### Exercise objective
Transcribe the records below exactly, from their first line through the line containing "assert (Forall (λ". Omit every line after it.

### Source material
(** Reading back a header that was written. *)
Lemma hdr_roundtrip bl data L :
  length data = Z.to_nat BSIZE → Z.of_nat (length L) ≤ LOGSIZE →
  (∀ k b, L !! k = Some b → bl !! k = Some b ∧ 0 ≤ b < 2 ^ 31) →
  i32 (get32 0 (hdr (Z.of_nat (length L)) bl data)) = Z.of_nat (length L) ∧
  hdr_list (hdr (Z.of_nat (length L)) bl data) = L.
Proof.
  intros Hd HL Hbl. set (n := Z.of_nat (length L)) in *.
  assert (length (put32 0 n data) = Z.to_nat BSIZE) as Hp by (rewrite length_put32; rewrite ?Hd; unfold BSIZE; lia).
  assert (Forall (λ k, 4 + 4 * Z.of_nat k + 4 ≤ Z.of_nat (length (put32 0 n data))) (seq 0 (Z.to_nat n))) as Hk.
  { apply Forall_forall. intros k Hk%elem_of_seq. rewrite Hp. unfold LOGSIZE, MAXOPBLOCKS, BSIZE in *. lia. }
  assert (i32 (get32 0 (hdr n bl data)) = n) as Hn.
  { unfold hdr. rewrite get32_write_blocks; [|lia|done|apply Forall_forall; intros; lia].
    rewrite get32_put32 by (rewrite ?Hd; unfold BSIZE; lia). apply i32_u32.
    unfold LOGSIZE, MAXOPBLOCKS in *. lia. }
  split; [done|]. unfold hdr_list. rewrite Hn. apply list_eq. intros k. rewrite list_lookup_fmap.
  destruct (decide (k < length L)%nat) as [Hlt|Hge].
  - rewrite lookup_seq_lt by lia. simpl. destruct (lookup_lt_is_Some_2 L k Hlt) as [b Hb]. rewrite Hb.
    destruct (Hbl k b Hb) as [Hb2 Hr]. f_equal. unfold hdr.
    rewrite get32_write_blocks_in; [|apply NoDup_seq|apply elem_of_seq; lia|done].
    rewrite (nthZ_lookup _ _ b) by (by rewrite Nat2Z.id). apply i32_u32. lia.
  - rewrite lookup_seq_ge, lookup_ge_None_2 by lia. done.
Qed.

Lemma hdr_empty bl data :
  length data = Z.to_nat BSIZE → i32 (get32 0 (hdr 0 bl data)) = 0 ∧ hdr_list (hdr 0 bl data) = [].
Proof. intros Hd. by apply (hdr_roundtrip bl data []). Qed.

(** ** What recovery makes of a disk *)

Definition outside (start size b : Z) : Prop := b < start ∨ start + size ≤ b.

(** The contents of the disk after recovery. *)
Definition recovered (start : Z) (c : Z → list Z) : Z → list Z := cws (recoverw start c) c.

Lemma recovered_eq start c b :
  b ≠ start → recovered start c b = cws (instw c (start + 1) (hdr_list (c start))) c b.
Proof.
  intros Hb. unfold recovered, recoverw. rewrite cws_app. apply cws_notin. simpl. set_solver.
Qed.

Lemma recovered_empty start c b : b ≠ start → hdr_list (c start) = [] → recovered start c b = c b.
Proof. intros Hb E. by rewrite recovered_eq, E by done. Qed.

(** The crash states of a recovery recover to the same contents. *)
Lemma recovery_prefix start size L c p b :
  log_list start size L → hdr_list (c start) = L → length (c start) = Z.to_nat BSIZE →
  p `prefix_of` recoverw start c → b ≠ start →
  recovered start (cws p c) b = recovered start c b.
Proof.
  intros [HN Hlen [Ha1 [Ha2 Ha3]] Hbl] HL Hd Hp Hb.
  assert (start ∉ L) as Hst by (intros Hin; apply Hbl in Hin; lia).
  unfold recoverw in Hp. rewrite HL in Hp.
  assert (∀ q a, q `prefix_of` instw c (start + 1) L → start ≤ a < start + size → cws q c a = c a) as Hlog.
  { intros q a Hq Ha. eapply cws_prefix_notin; [exact Hq|]. rewrite instw_fst. intros Hin.
    apply Hbl in Hin. lia. }
  rewrite (recovered_eq start c b), HL by done.
  apply prefix_app_cases in Hp as [Hp|(q & -> & Hq)].
  - rewrite recovered_eq by done. rewrite (Hlog p start), HL by (done || lia).
    rewrite (instw_ext (cws p c) c) by (intros j Hj; apply Hlog; [done|lia]).
    apply cws_over; [by rewrite instw_fst|done].
  - destruct q as [|w q].
    + rewrite app_nil_r, recovered_eq by done. rewrite (Hlog _ start), HL by (done || lia).
      rewrite (instw_ext (cws _ c) c) by (intros j Hj; apply Hlog; [done|lia]).
      apply cws_over; [by rewrite instw_fst|done].
    + apply prefix_cons_inv_1 in Hq as Hw. apply prefix_cons_inv_2 in Hq.
      apply prefix_nil_inv in Hq. subst w q. rewrite cws_app.
      rewrite recovered_empty; [|done|].
      * apply cws_notin. simpl. set_solver.
      * simpl. rewrite fn_lookup_insert. by apply hdr_empty.
Qed.

Lemma prefix_cons_cases {A} (p : list A) x b :
  p `prefix_of` x :: b → p = [] ∨ ∃ q, p = x :: q ∧ q `prefix_of` b.
Proof.
  intros Hp. destruct p as [|y p]; [by left|]. right. apply prefix_cons_inv_1 in Hp as Hy. subst y.
  exists p. split; [done|]. by eapply prefix_cons_inv_2.
Qed.

Section CommitPrefix.
Context (s : kernel) (start size : Z) (L : list Z) (c c0 : Z → list Z).
Context (Ll : log_list start size L) (La : log_at s start size L) (HL : L ≠ []).
(** Blocks that are not logged are as on disk; the log on disk is empty. *)
Context (Hcl : ∀ b, b ∉ L → c b = c0 b) (Hempty : hdr_list (c0 start) = []).
Context (Hd : length (c0 start) = Z.to_nat BSIZE).

Local Abbreviation h1 := (commit_header s L (c start)).
Local Abbreviation W1 := (logw c (start + 1) L).

Lemma area_pos : 0 < size ∧ start ∉ L.
Proof.
  destruct Ll as [_ Hlen _ Hbl]. split; [destruct L; [done|simpl in Hlen; lia]|].
  intros Hin%Hbl. destruct L; [done|]. simpl in Hlen. lia.
Qed.

Lemma W1_area a : a ∈ W1.*1 → start < a < start + size.
Proof. intros Ha%logw_fst. pose proof (ll_len _ _ _ Ll). lia. Qed.

Lemma h1_list : i32 (get32 0 h1) = Z.of_nat (length L) ∧ hdr_list h1 = L.
Proof.
  destruct area_pos as [_ Hst]. apply hdr_roundtrip; [by rewrite Hcl| |].
  - pose proof (ll_len _ _ _ Ll). pose proof (ll_area _ _ _ Ll). lia.
  - intros k b Hk. split; [by apply (la_blocks _ _ _ _ La)|].
    apply (ll_blocks _ _ _ Ll). by eapply list_elem_of_lookup_2.
Qed.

### Written solution
(** Reading back a header that was written. *)
Lemma hdr_roundtrip bl data L :
  length data = Z.to_nat BSIZE → Z.of_nat (length L) ≤ LOGSIZE →
  (∀ k b, L !! k = Some b → bl !! k = Some b ∧ 0 ≤ b < 2 ^ 31) →
  i32 (get32 0 (hdr (Z.of_nat (length L)) bl data)) = Z.of_nat (length L) ∧
  hdr_list (hdr (Z.of_nat (length L)) bl data) = L.
Proof.
  intros Hd HL Hbl. set (n := Z.of_nat (length L)) in *.
  assert (length (put32 0 n data) = Z.to_nat BSIZE) as Hp by (rewrite length_put32; rewrite ?Hd; unfold BSIZE; lia).
  assert (Forall (λ k, 4 + 4 * Z.of_nat k + 4 ≤ Z.of_nat (length (put32 0 n data))) (seq 0 (Z.to_nat n))) as Hk.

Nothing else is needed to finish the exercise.